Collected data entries
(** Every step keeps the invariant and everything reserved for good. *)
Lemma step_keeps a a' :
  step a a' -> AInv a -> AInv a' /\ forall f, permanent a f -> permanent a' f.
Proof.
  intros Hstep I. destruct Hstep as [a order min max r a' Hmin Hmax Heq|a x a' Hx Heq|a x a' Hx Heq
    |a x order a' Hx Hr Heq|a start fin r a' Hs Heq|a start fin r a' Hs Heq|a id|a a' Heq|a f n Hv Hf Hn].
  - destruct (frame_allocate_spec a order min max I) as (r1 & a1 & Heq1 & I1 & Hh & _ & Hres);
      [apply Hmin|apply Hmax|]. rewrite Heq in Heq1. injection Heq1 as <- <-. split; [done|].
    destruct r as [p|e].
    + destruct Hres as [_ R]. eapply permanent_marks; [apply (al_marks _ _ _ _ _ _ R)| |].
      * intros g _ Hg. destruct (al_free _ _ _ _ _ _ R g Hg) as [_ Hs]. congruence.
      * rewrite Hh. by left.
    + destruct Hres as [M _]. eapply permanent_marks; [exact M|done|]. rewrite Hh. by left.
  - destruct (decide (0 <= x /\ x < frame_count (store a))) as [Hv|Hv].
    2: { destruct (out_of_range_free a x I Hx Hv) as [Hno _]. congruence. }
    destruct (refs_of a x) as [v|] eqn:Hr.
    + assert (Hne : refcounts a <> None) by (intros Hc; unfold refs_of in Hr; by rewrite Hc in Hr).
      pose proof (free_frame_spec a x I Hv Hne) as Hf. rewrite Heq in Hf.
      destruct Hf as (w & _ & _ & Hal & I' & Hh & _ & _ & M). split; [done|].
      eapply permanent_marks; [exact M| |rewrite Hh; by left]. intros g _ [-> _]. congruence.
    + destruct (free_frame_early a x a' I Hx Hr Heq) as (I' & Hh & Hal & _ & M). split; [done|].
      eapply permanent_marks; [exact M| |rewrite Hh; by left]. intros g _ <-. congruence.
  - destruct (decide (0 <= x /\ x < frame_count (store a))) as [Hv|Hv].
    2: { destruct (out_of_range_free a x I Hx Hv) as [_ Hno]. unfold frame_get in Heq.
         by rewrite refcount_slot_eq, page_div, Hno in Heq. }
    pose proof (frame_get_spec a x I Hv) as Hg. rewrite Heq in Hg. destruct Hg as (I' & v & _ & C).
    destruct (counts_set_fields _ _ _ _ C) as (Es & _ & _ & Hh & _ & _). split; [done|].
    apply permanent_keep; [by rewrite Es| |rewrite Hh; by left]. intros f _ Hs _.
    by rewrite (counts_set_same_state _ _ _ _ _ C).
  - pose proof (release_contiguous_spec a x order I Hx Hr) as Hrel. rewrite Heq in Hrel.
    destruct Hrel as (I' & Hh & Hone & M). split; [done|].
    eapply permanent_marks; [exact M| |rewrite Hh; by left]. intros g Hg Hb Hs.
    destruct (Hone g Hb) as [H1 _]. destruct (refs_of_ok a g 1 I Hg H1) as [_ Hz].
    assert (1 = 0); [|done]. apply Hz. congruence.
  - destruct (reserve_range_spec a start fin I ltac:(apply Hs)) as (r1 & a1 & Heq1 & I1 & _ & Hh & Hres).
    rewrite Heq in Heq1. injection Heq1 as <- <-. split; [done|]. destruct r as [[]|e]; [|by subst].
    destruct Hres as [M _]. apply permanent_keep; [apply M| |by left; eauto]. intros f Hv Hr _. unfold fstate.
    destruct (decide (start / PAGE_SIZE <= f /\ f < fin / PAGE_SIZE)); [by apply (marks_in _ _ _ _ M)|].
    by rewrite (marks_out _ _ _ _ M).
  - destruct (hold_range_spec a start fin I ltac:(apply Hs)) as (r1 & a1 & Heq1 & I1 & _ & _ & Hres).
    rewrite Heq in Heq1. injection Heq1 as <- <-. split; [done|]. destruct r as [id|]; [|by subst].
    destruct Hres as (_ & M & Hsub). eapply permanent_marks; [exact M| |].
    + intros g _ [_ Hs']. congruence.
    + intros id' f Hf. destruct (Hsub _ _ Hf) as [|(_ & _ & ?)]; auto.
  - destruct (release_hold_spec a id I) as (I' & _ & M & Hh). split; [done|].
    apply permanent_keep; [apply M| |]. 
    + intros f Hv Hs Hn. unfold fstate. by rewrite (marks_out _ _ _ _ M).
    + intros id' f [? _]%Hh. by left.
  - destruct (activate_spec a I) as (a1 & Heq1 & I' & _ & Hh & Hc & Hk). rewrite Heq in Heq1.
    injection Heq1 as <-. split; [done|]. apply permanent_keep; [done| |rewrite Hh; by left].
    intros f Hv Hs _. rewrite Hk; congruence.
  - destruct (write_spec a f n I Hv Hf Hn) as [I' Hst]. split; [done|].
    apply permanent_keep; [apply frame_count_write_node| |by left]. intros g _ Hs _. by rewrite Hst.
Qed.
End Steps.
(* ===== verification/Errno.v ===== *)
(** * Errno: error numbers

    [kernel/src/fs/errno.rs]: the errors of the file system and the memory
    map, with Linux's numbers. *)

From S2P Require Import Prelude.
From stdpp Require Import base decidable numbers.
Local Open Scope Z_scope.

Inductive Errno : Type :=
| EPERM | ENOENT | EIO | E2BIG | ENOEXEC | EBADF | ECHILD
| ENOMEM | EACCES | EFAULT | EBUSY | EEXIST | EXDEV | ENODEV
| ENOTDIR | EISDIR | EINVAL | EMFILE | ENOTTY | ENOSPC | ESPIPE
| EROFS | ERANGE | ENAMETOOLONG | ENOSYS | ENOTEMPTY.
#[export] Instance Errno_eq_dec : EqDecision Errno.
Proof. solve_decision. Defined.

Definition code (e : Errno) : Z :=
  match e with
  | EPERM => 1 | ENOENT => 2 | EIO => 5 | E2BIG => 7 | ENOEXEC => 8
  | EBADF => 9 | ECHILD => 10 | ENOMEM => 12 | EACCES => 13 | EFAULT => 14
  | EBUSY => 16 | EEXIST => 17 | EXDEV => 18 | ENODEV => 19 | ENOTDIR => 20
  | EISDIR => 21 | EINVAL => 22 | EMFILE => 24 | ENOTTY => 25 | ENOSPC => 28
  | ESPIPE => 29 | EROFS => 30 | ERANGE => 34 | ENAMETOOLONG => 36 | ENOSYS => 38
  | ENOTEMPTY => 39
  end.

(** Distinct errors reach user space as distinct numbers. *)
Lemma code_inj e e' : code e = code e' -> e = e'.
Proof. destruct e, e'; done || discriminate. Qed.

Work task:
Reproduce the data above exactly, leaving nothing out.

Response below:
(** Every step keeps the invariant and everything reserved for good. *)
Lemma step_keeps a a' :
  step a a' -> AInv a -> AInv a' /\ forall f, permanent a f -> permanent a' f.
Proof.
  intros Hstep I. destruct Hstep as [a order min max r a' Hmin Hmax Heq|a x a' Hx Heq|a x a' Hx Heq
    |a x order a' Hx Hr Heq|a start fin r a' Hs Heq|a start fin r a' Hs Heq|a id|a a' Heq|a f n Hv Hf Hn].
  - destruct (frame_allocate_spec a order min max I) as (r1 & a1 & Heq1 & I1 & Hh & _ & Hres);
      [apply Hmin|apply Hmax|]. rewrite Heq in Heq1. injection Heq1 as <- <-. split; [done|].
    destruct r as [p|e].
    + destruct Hres as [_ R]. eapply permanent_marks; [apply (al_marks _ _ _ _ _ _ R)| |].
      * intros g _ Hg. destruct (al_free _ _ _ _ _ _ R g Hg) as [_ Hs]. congruence.
      * rewrite Hh. by left.
    + destruct Hres as [M _]. eapply permanent_marks; [exact M|done|]. rewrite Hh. by left.
  - destruct (decide (0 <= x /\ x < frame_count (store a))) as [Hv|Hv].
    2: { destruct (out_of_range_free a x I Hx Hv) as [Hno _]. congruence. }
    destruct (refs_of a x) as [v|] eqn:Hr.
    + assert (Hne : refcounts a <> None) by (intros Hc; unfold refs_of in Hr; by rewrite Hc in Hr).
      pose proof (free_frame_spec a x I Hv Hne) as Hf. rewrite Heq in Hf.
      destruct Hf as (w & _ & _ & Hal & I' & Hh & _ & _ & M). split; [done|].
      eapply permanent_marks; [exact M| |rewrite Hh; by left]. intros g _ [-> _]. congruence.
    + destruct (free_frame_early a x a' I Hx Hr Heq) as (I' & Hh & Hal & _ & M). split; [done|].
      eapply permanent_marks; [exact M| |rewrite Hh; by left]. intros g _ <-. congruence.
  - destruct (decide (0 <= x /\ x < frame_count (store a))) as [Hv|Hv].
    2: { destruct (out_of_range_free a x I Hx Hv) as [_ Hno]. unfold frame_get in Heq.
         by rewrite refcount_slot_eq, page_div, Hno in Heq. }
    pose proof (frame_get_spec a x I Hv) as Hg. rewrite Heq in Hg. destruct Hg as (I' & v & _ & C).
    destruct (counts_set_fields _ _ _ _ C) as (Es & _ & _ & Hh & _ & _). split; [done|].
    apply permanent_keep; [by rewrite Es| |rewrite Hh; by left]. intros f _ Hs _.
    by rewrite (counts_set_same_state _ _ _ _ _ C).
  - pose proof (release_contiguous_spec a x order I Hx Hr) as Hrel. rewrite Heq in Hrel.
    destruct Hrel as (I' & Hh & Hone & M). split; [done|].
    eapply permanent_marks; [exact M| |rewrite Hh; by left]. intros g Hg Hb Hs.
    destruct (Hone g Hb) as [H1 _]. destruct (refs_of_ok a g 1 I Hg H1) as [_ Hz].
    assert (1 = 0); [|done]. apply Hz. congruence.
  - destruct (reserve_range_spec a start fin I ltac:(apply Hs)) as (r1 & a1 & Heq1 & I1 & _ & Hh & Hres).
    rewrite Heq in Heq1. injection Heq1 as <- <-. split; [done|]. destruct r as [[]|e]; [|by subst].
    destruct Hres as [M _]. apply permanent_keep; [apply M| |by left; eauto]. intros f Hv Hr _. unfold fstate.
    destruct (decide (start / PAGE_SIZE <= f /\ f < fin / PAGE_SIZE)); [by apply (marks_in _ _ _ _ M)|].
    by rewrite (marks_out _ _ _ _ M).
  - destruct (hold_range_spec a start fin I ltac:(apply Hs)) as (r1 & a1 & Heq1 & I1 & _ & _ & Hres).
    rewrite Heq in Heq1. injection Heq1 as <- <-. split; [done|]. destruct r as [id|]; [|by subst].
    destruct Hres as (_ & M & Hsub). eapply permanent_marks; [exact M| |].
    + intros g _ [_ Hs']. congruence.
    + intros id' f Hf. destruct (Hsub _ _ Hf) as [|(_ & _ & ?)]; auto.
  - destruct (release_hold_spec a id I) as (I' & _ & M & Hh). split; [done|].
    apply permanent_keep; [apply M| |]. 
    + intros f Hv Hs Hn. unfold fstate. by rewrite (marks_out _ _ _ _ M).
    + intros id' f [? _]%Hh. by left.
  - destruct (activate_spec a I) as (a1 & Heq1 & I' & _ & Hh & Hc & Hk). rewrite Heq in Heq1.
    injection Heq1 as <-. split; [done|]. apply permanent_keep; [done| |rewrite Hh; by left].
    intros f Hv Hs _. rewrite Hk; congruence.
  - destruct (write_spec a f n I Hv Hf Hn) as [I' Hst]. split; [done|].
    apply permanent_keep; [apply frame_count_write_node| |by left]. intros g _ Hs _. by rewrite Hst.
Qed.
End Steps.
(* ===== verification/Errno.v ===== *)
(** * Errno: error numbers

    [kernel/src/fs/errno.rs]: the errors of the file system and the memory
    map, with Linux's numbers. *)

From S2P Require Import Prelude.
From stdpp Require Import base decidable numbers.
Local Open Scope Z_scope.

Inductive Errno : Type :=
| EPERM | ENOENT | EIO | E2BIG | ENOEXEC | EBADF | ECHILD
| ENOMEM | EACCES | EFAULT | EBUSY | EEXIST | EXDEV | ENODEV
| ENOTDIR | EISDIR | EINVAL | EMFILE | ENOTTY | ENOSPC | ESPIPE
| EROFS | ERANGE | ENAMETOOLONG | ENOSYS | ENOTEMPTY.
#[export] Instance Errno_eq_dec : EqDecision Errno.
Proof. solve_decision. Defined.

Definition code (e : Errno) : Z :=
  match e with
  | EPERM => 1 | ENOENT => 2 | EIO => 5 | E2BIG => 7 | ENOEXEC => 8
  | EBADF => 9 | ECHILD => 10 | ENOMEM => 12 | EACCES => 13 | EFAULT => 14
  | EBUSY => 16 | EEXIST => 17 | EXDEV => 18 | ENODEV => 19 | ENOTDIR => 20
  | EISDIR => 21 | EINVAL => 22 | EMFILE => 24 | ENOTTY => 25 | ENOSPC => 28
  | ESPIPE => 29 | EROFS => 30 | ERANGE => 34 | ENAMETOOLONG => 36 | ENOSYS => 38
  | ENOTEMPTY => 39
  end.

(** Distinct errors reach user space as distinct numbers. *)
Lemma code_inj e e' : code e = code e' -> e = e'.
Proof. destruct e, e'; done || discriminate. Qed.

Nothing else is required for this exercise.